The Sisters of Charity of St. Hyacinthe, Canada lost their convent and school in Haiti, but their 21 sisters are safe and living with other congregations.
The Missionaries of St. Jacques lost Port-au-Prince Archbishop Serge Miot.
The Montfort Missionaries lost nine seminarians and one priest.
The Congregation of Daughters of Wisdom lost three sisters. Three others are still trapped under the rubble.
Oblates of Mary Immaculate in Haiti have about 130 members.
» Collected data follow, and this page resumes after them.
(* ===== verification/PluginConfig.v ===== *)
(** * The configuration of the plugins (plugins/config.go)

    Defaults, validation, and what applies to an organization or a repository. *)

From S2P Require Import Prelude Api JobConfig GoText Handler GitHub BugzillaOptions Trigger Lgtm Approve.
#[local] Open Scope go_scope.

(** ** Data *)

Record ExternalPlugin := mkExternalPlugin {
  xp_Name : string; xp_Endpoint : string; xp_Events : list string }.

Definition xp_names (plugins : list ExternalPlugin) : list string := xp_Name <$> plugins.

Record Blunderbuss := mkBlunderbuss {
  bb_ReviewerCount : option Z; bb_MaxReviewerCount : Z; bb_FileWeightCount : option Z;
  bb_ExcludeApprovers : bool; bb_UseStatusAvailability : bool }.

Record Owners := mkOwners {
  ow_MDYAMLRepos : list string; ow_SkipCollaborators : list string;
  ow_LabelsBlackList : option (list string) }.

Record Size := mkSize { sz_S : Z; sz_M : Z; sz_L : Z; sz_Xl : Z; sz_Xxl : Z }.

Record Blockade := mkBlockade {
  bl_Repos : list string; bl_BlockRegexps : list string; bl_ExceptionRegexps : list string;
  bl_Explanation : string }.

(** A regular expression and what it is compiled into when the configuration is loaded. *)
Record SigMention := mkSigMention { sm_Regexp : string; sm_Re : Regexp }.
Record Heart := mkHeart { ht_Adorees : list string; ht_CommentRegexp : string; ht_CommentRe : Regexp }.
Record CherryPickUnapproved := mkCherryPickUnapproved {
  cp_BranchRegexp : string; cp_BranchRe : Regexp; cp_Comment : string }.

Record RequireMatchingLabel := mkRequireMatchingLabel {
  rl_Org : string; rl_Repo : string; rl_Branch : string; rl_PRs : bool; rl_Issues : bool;
  rl_Regexp : string; rl_Re : Regexp; rl_MissingLabel : string; rl_MissingComment : string;
  rl_GracePeriod : string; rl_GracePeriodDuration : Z }.

Record ConfigMapSpec := mkConfigMapSpec {
  cs_Name : string; cs_Key : string; cs_Namespace : string; cs_AdditionalNamespaces : list string;
  cs_GZIP : option bool; cs_Namespaces : list string; cs_Clusters : gmap string (list string) }.
Record ConfigUpdater := mkConfigUpdater {
  cu_Maps : gmap string ConfigMapSpec; cu_ConfigFile : string; cu_PluginFile : string; cu_GZIP : bool }.

Record Milestone := mkMilestone {
  ms_MaintainersID : Z; ms_MaintainersTeam : string; ms_MaintainersFriendlyName : string }.

Record Dco := mkDco {
  dc_SkipDCOCheckForMembers : bool; dc_TrustedOrg : string; dc_SkipDCOCheckForCollaborators : bool }.

Record ProjectRepoConfig := mkProjectRepoConfig {
  pr_MaintainerTeamID : Z; pr_ProjectColumnMap : gmap string string }.
Record ProjectOrgConfig := mkProjectOrgConfig {
  po_MaintainerTeamID : Z; po_ProjectColumnMap : gmap string string;
  po_Repos : gmap string ProjectRepoConfig }.
Record ProjectConfig := mkProjectConfig { pg_Orgs : gmap string ProjectOrgConfig }.

Record ManagedColumn := mkManagedColumn {
  mc_ID : option Z; mc_Name : string; mc_State : string; mc_Labels : list string; mc_Org : string }.
Record ManagedProject := mkManagedProject { mp_Columns : list ManagedColumn }.
Record ManagedOrgRepo := mkManagedOrgRepo { mo_Projects : gmap string ManagedProject }.
Record ProjectManager := mkProjectManager { pm_OrgRepos : gmap string ManagedOrgRepo }.
(* ===== verification/Hook.v ===== *)
(** * The webhook server (hook/server.go, hook/events.go)

    Each event is handled by a goroutine, which starts one per plugin; a wait group
    counts them for a graceful shutdown.  A goroutine is the list of what it has left
    to do, and a history of the server any interleaving of requests, goroutines and
    changes of the configuration.  What a plugin does when it is called, the decoding
    of payloads and the HTTP client are parameters.  The identifiers of issues and
    comments, which no modelled plugin reads, are left out of the events. *)

From S2P Require Import Prelude Api JobConfig GoText Handler PjUtil GitHub Trigger PluginConfig Webhook.
#[local] Open Scope go_scope.

(** ** Events *)

(** [github.Repo], as far as hook reads it. *)
Record EventRepo := mkEventRepo {
  er_OwnerLogin : string; er_Name : string; er_FullName : string }.
(** [github.Issue] *)
Record EventIssue := mkEventIssue {
  is_Number : Z; is_User : string; is_State : string; is_HTMLURL : string;
  is_Assignees : list string; is_Body : string; is_PullRequest : bool;
  (** none if the event has no list of them *)
  is_Labels : option (list string) }.

Record IssueEvent := mkIssueEvent {
  ie_Action : string; ie_Issue : EventIssue; ie_Repo : EventRepo; ie_Label : string; ie_GUID : string }.
Record IssueCommentEvent := mkIssueCommentEvent {
  ice_Action : string; ice_Issue : EventIssue; ice_Comment : IssueComment; ice_Repo : EventRepo;
  ice_GUID : string }.
Record ReviewCommentEvent := mkReviewCommentEvent {
  rce_Action : string; rce_PullRequest : GitHubPullRequest; rce_Repo : EventRepo;
  rce_Comment : ReviewComment; rce_GUID : string }.
Record StatusEvent := mkStatusEvent {
  se_SHA : string; se_State : string; se_Description : string; se_TargetURL : string;
  se_Context : string; se_Repo : EventRepo; se_GUID : string }.

(** The full name of the repository is beside events whose type has none. *)
Inductive Event :=
| EvIssue (i : IssueEvent)
| EvIssueComment (ic : IssueCommentEvent)
| EvPullRequest (pr : PullRequestEvent) (FullName : string)
| EvReview (re : ReviewEvent) (FullName : string)
| EvReviewComment (rce : ReviewCommentEvent)
| EvPush (pe : PushEvent)
| EvStatus (se : StatusEvent)
| EvGenericComment (ce : GenericCommentEvent).

(** The tables of handlers. *)
Inductive Kind :=
| KIssue | KIssueComment | KPullRequest | KReview | KReviewComment | KPush | KStatus | KGenericComment.
#[export] Instance Kind_eq_dec : EqDecision Kind.
Proof. solve_decision. Defined.

(** [genericCommentAction]: none is the empty string. *)
Definition genericCommentAction (action : string) : option string :=
  if bool_decide (action ∈ ["created"; "opened"; "submitted"]) then Some GenericCommentActionCreated
  else if bool_decide (action = "edited") then Some "edited"
  else if bool_decide (action ∈ ["deleted"; "dismissed"]) then Some "deleted" else None.
(* ===== verification/Override.v ===== *)
(** * The override plugin (plugins/override/override.go)

    A comment [/override context] makes failed contexts of a pull request succeed, if
    its author is an administrator of the repository, or may do so by the
    configuration. *)

From S2P Require Import Prelude Api JobConfig TideConfig PjUtil GoText Handler GitHub RepoOwners Approvers Trigger PluginConfig Samples.
#[local] Open Scope go_scope.

(** ** Commands *)

(** The shortest text that is not empty and is followed by space only. *)
Fixpoint strip_end (s : string) : string :=
  match s with
  | EmptyString => EmptyString
  | String c s' => if all_space s' then String c EmptyString else String c (strip_end s')
  end.

(** [overrideRe] on a line: the second group, if the first, a space and what follows, matched. *)
Definition override_line (line : string) : option (option string) :=
  match trim_prefix_fold "/override" line with
  | Some EmptyString => Some None
  | Some (String " "%char (String c rest)) => Some (Some (strip_end (String c rest)))
  | _ => None
  end.
Definition overrideRe (body : string) : list (option string) := omap override_line (lines body).

(** ** Texts *)

Definition formatList (list : list string) : string :=
  string_join newline ((λ item, " - `" +:+ item +:+ "`") <$> list).

Definition override_description (user : string) : string := "Overridden by " +:+ user.

Section override.
Context `{GoRange} (gh : GitHub) (fresh : Fresh) (config : Config) (options : Override).
(** [repoowners.Client] *)
Context (on_owners : list Call → result RepoOwners).

Definition whoCanUse (org repo : string) : string :=
  let owners := if ov_AllowTopLevelOwners options then ", approvers in top level OWNERS file" else "" in
  let teams :=
    if bool_decide (ov_AllowedGitHubTeams options = ∅) then ""
    else
      let repoRef := org +:+ "/" +:+ repo in
      ", and the following github teams:" +:+ string_join ", "
        (omap (λ '(r, allowedTeams),
           if bool_decide (repoRef = "/" ∨ r = repoRef)
           then Some (r +:+ ": " +:+ string_join " " allowedTeams) else None)
           (map_range (ov_AllowedGitHubTeams options))) in
  "Repo administrators" +:+ owners +:+ teams +:+ ".".
(** ** Stage and lifecycle: one label of a family *)

(** A command: whether it removes, and the member as written. *)
Definition family_line (name : string) (members : list string) (line : string) : option (bool * string) :=
  let after (prefix : string) :=
    rest ← trim_prefix_fold (prefix +:+ name +:+ " ") line;
    head (omap (λ m,
      rest' ← trim_prefix_fold m rest;
      if all_space rest' then Some (String.substring 0 (String.length rest - String.length rest') rest) else None) members) in
  match after "/remove-" with
  | Some m => Some (true, m)
  | None => pair false <$> after "/"
  end.
Definition family_re (name : string) (members : list string) (body : string) : list (bool * string) :=
  omap (family_line name members) (lines body).

(** Those of the family that are set, but for [lbl]; errors are only logged. *)
Fixpoint remove_others (org repo : string) (number : Z) (lbl : string) (current family : list string) : H Call unit :=
  match family with
  | [] => hret tt
  | label :: family =>
      let! _ := (if bool_decide (label ≠ lbl) && HasLabel label current
                 then or_zero tt (ask (on_done gh) (RemoveLabel org repo number label)) else hret tt) in
      remove_others org repo number lbl current family
  end.

(** [handleOne] *)
Definition family_one (name : string) (family : list string) (e : GenericCommentEvent) (mat : bool * string)
    : H Call unit :=
  let '(remove, cmd) := mat in
  let lbl := name +:+ "/" +:+ cmd in
  let org := gc_Org e in
  let repo := gc_Repo e in
  let! current := or_zero [] (ask (on_labels gh) (GetIssueLabels org repo (gc_Number e))) in
  if HasLabel lbl current && remove then ask (on_done gh) (RemoveLabel org repo (gc_Number e) lbl)
  else if negb (HasLabel lbl current) && negb remove then
    let! _ := remove_others org repo (gc_Number e) lbl current family in
    or_zero tt (ask (on_done gh) (AddLabel org repo (gc_Number e) lbl))
  else hret tt.

Fixpoint family_all (name : string) (family : list string) (e : GenericCommentEvent) (mats : list (bool * string))
    : H Call unit :=
  match mats with
  | [] => hret tt
  | mat :: mats => let! _ := family_one name family e mat in family_all name family e mats
  end.

Definition stages : list string := ["alpha"; "beta"; "stable"].
Definition stageLabels : list string := ["stage/alpha"; "stage/beta"; "stage/stable"].
Definition stage_handle (e : GenericCommentEvent) : H Call unit :=
  if bool_decide (gc_Action e ≠ GenericCommentActionCreated) then hret tt
  else family_all "stage" stageLabels e (family_re "stage" stages (gc_Body e)).

Definition lifecycles : list string := ["active"; "frozen"; "stale"; "rotten"].
Definition lifecycleLabels : list string := [LifecycleActive; LifecycleFrozen; LifecycleStale; LifecycleRotten].
Definition lifecycle_handle (e : GenericCommentEvent) : H Call unit :=
  if bool_decide (gc_Action e ≠ GenericCommentActionCreated) then hret tt
  else family_all "lifecycle" lifecycleLabels e (family_re "lifecycle" lifecycles (gc_Body e)).

(** ** Changes of documentation only *)

Definition labelSkipRetest : string := "retest-not-required-docs-only".

(** [path.Split]: what follows the last slash. *)
Definition basename (file : string) : string := default "" (last (split_char "/" file)).
(** A name that the expressions match ends in one of the extensions, and has no line break. *)
Definition has_suffix (suffix s : string) : bool := bool_decide (is_Some (trim_suffix_go suffix s)).
Definition docs_file (file : string) : bool :=
  let base := basename file in
  (existsb (λ ext, has_suffix ext base) [".md"; ".png"; ".svg"; ".dia"] && negb (contains_char "010" base)) ||
  bool_decide (base ∈ ["OWNERS"; "LICENSE"; "SECURITY_CONTACTS"; "OWNERS_ALIASES"]).

Definition docs_handlePR (pe : PullRequestEvent) : H Call unit :=
  let pr := pe_PullRequest pe in
  let owner := gpr_BaseRepoOwner pr in
  let repo := gpr_BaseRepoName pr in
  let num := gpr_Number pr in
  if bool_decide (pe_Action pe ∉ [PullRequestActionOpened; PullRequestActionReopened; PullRequestActionSynchronize])
  then hret tt
  else
    let! changes := with_err "cannot get pull request changes for docs-no-retest plugin: %v"
                      (ask (on_changes gh) (GetPullRequestChanges owner repo num)) in
    let docsOnly := forallb (λ change, docs_file (ch_Filename change)) changes in
    let! labels := with_err "cannot get labels for docs-no-retest plugin: %v"
                     (ask (on_labels gh) (GetIssueLabels owner repo num)) in
    let hasTargetLabel := bool_decide (labelSkipRetest ∈ labels) in
    if docsOnly && negb hasTargetLabel then
      with_args "error adding label to %s/%s#%d: %v" [AStr owner; AStr repo; AInt num]
        (ask (on_done gh) (AddLabel owner repo num labelSkipRetest))
    else if negb docsOnly && hasTargetLabel then
      with_args "error removing label from %s/%s#%d: %v" [AStr owner; AStr repo; AInt num]
        (ask (on_done gh) (RemoveLabel owner repo num labelSkipRetest))
    else hret tt.
End plugins.

(** ** The label that follows *)

(** What an event wants of the label; [None] if the plugin has nothing to do. *)
Definition hold_wanted (e : GenericCommentEvent) : option bool :=
  if bool_decide (gc_Action e ≠ GenericCommentActionCreated) then None
  else if hold_cancel_re (gc_Body e) then Some false
  else if hold_re (gc_Body e) then Some true else None.
Definition wip_wanted (pe : PullRequestEvent) : option bool :=
  if bool_decide (pe_Action pe ∈ [PullRequestActionOpened; PullRequestActionReopened; PullRequestActionEdited;
                                  PullRequestActionReadyForReview])
  then Some (gpr_Draft (pe_PullRequest pe) || wip_title (gpr_Title (pe_PullRequest pe))) else None.
Definition shrug_wanted (e : GenericCommentEvent) : option bool :=
  if bool_decide (gc_Action e ≠ GenericCommentActionCreated) then None
  else if has_line "/shrug" (gc_Body e) then Some true
  else if has_line "/unshrug" (gc_Body e) then Some false else None.
Definition docs_wanted (pe : PullRequestEvent) (changes : list PullRequestChange) : option bool :=
  if bool_decide (pe_Action pe ∈ [PullRequestActionOpened; PullRequestActionReopened; PullRequestActionSynchronize])
  then Some (forallb (λ change, docs_file (ch_Filename change)) changes) else None.

Definition comment_issue (e : GenericCommentEvent) : issue := (gc_Org e, gc_Repo e, gc_Number e).
Definition pr_issue (pe : PullRequestEvent) : issue :=
  (gpr_BaseRepoOwner (pe_PullRequest pe), gpr_BaseRepoName (pe_PullRequest pe), gpr_Number (pe_PullRequest pe)).

Section follows.
Context (gh : GitHub).

Lemma hold_drives e b :
  gc_Action e = GenericCommentActionCreated → negb (hold_cancel_re (gc_Body e)) && negb (hold_re (gc_Body e)) = false →
  b = negb (hold_cancel_re (gc_Body e)) → Drives gh (comment_issue e) false Hold b (hold_handle gh e).
Proof.
  intros Ha Hre ->. apply drives_intro. intros L0 tr Hf _. unfold hold_handle.
  rewrite bool_decide_eq_false_2 by (intros Hn; by apply Hn). rewrite Hre. cbv zeta.
  destruct (ask_labels gh _ _ _ _ tr Hf) as (l & Hl & El).
  unfold with_args. erewrite hbind_ok by (erewrite outcome_run by exact Hl; done). cbv beta.
  rewrite HasLabel_ok, El. exists [GetIssueLabels (gc_Org e) (gc_Repo e) (gc_Number e)], [].
  split_and!; [done|done|].
  destruct (has_label _ _), (hold_cancel_re (gc_Body e)); cbn -[ask]; erewrite ?ask_done by exact Hf;
    rewrite <- ?(assoc_L (++)); done.
Qed.

Lemma hold_follows e : Follows gh (comment_issue e) false Hold (hold_wanted e) (hold_handle gh e).
Proof.
  unfold Follows, hold_wanted. case_bool_decide as Ha.
  { unfold hold_handle. by rewrite bool_decide_eq_true_2. }
  destruct (hold_cancel_re (gc_Body e)) eqn:Ec; [|destruct (hold_re (gc_Body e)) eqn:Eh].
  - apply hold_drives; [done| |]; by rewrite Ec.
  - apply hold_drives; [done| |]; by rewrite Ec, ?Eh.
  - unfold hold_handle. rewrite bool_decide_eq_false_2 by (intros Hn; by apply Hn). by rewrite Ec, Eh.
Qed.
Lemma hold_tame e : Tame (comment_issue e) (λ l, l = Hold) (hold_handle gh e).
Proof. unfold hold_handle. cbv zeta. tame. Qed.

Lemma wip_tame pe : Tame (pr_issue pe) (λ l, l = WorkInProgress) (wip_handlePullRequest gh pe).
Proof. unfold wip_handlePullRequest, wip_label. cbv zeta. tame. Qed.

Lemma shrug_tame e : Tame (comment_issue e) (λ l, l = Shrug) (shrug_handle gh e).
Proof. unfold shrug_handle, with_args. cbv zeta. tame. Qed.

Lemma docs_tame pe : Tame (pr_issue pe) (λ l, l = labelSkipRetest) (docs_handlePR gh pe).
Proof. unfold docs_handlePR. cbv zeta. tame. Qed.

Lemma wip_follows pe :
  Follows gh (pr_issue pe) true WorkInProgress (wip_wanted pe) (wip_handlePullRequest gh pe).
Proof.
  unfold Follows, wip_wanted, wip_handlePullRequest. case_bool_decide as Ha; cycle 1.
  { by rewrite bool_decide_eq_true_2. }
  apply drives_intro. intros L0 tr Hf Hs. rewrite bool_decide_eq_false_2 by (intros Hn; by apply Hn).
  destruct (ask_labels gh _ _ _ _ tr Hf) as (l & Hl & El).
  unfold with_args. erewrite hbind_ok by (erewrite outcome_run by exact Hl; done). cbv beta zeta.
  rewrite (bool_has _ _ _ El Hs). eexists [GetIssueLabels _ _ _], []. unfold wip_label.
  split_and!; [done|done|].
  destruct (has_label _ _), (gpr_Draft _ || _); cbn -[ask]; erewrite ?ask_done by exact Hf;
    rewrite <- ?(assoc_L (++)); done.
Qed.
One seminarian was killed.
The Congregation of the Holy Ghost lost one seminarian.
The Christian Brothers (with 15 working in Haiti) reported no deaths or injuries. There was slight damage to its novitiate, which has been converted into a shelter for nuns who were left homeless.
None of the 41 Redemptorist fathers or brothers was killed; only one was wounded. However damage to their property estimated at $2 million.
The seven Dominican men religious also escaped unharmed. The Dominican Sisters of Charity of the Presentation of the Blessed Virgin sustained one injured sister; one of their two homes was completely destroyed. One of the children of their school was killed.
The 49 Sisters of the Immaculate Conception of the Blessed Virgin Mary all survived.
The five Camillian seminarians escaped unharmed.
The Salesians reported about the collapse of a school that buried 200 students and the religious working there. The bodies of two Salesian seminarians have been found.
Jesuits reported little damage and no lives lost; only one priest was injured.
The Franciscans also reported that their 16 brothers are alive. However, an Argentinean priest of the order, who worked as a missionary in Haiti for the past two years, is among those who disappeared in the earthquake, his brother reported on a local television station.
According to the most recent statistics Haiti's capital was served by 277 priests, 387 men religious and 1,200 women religious.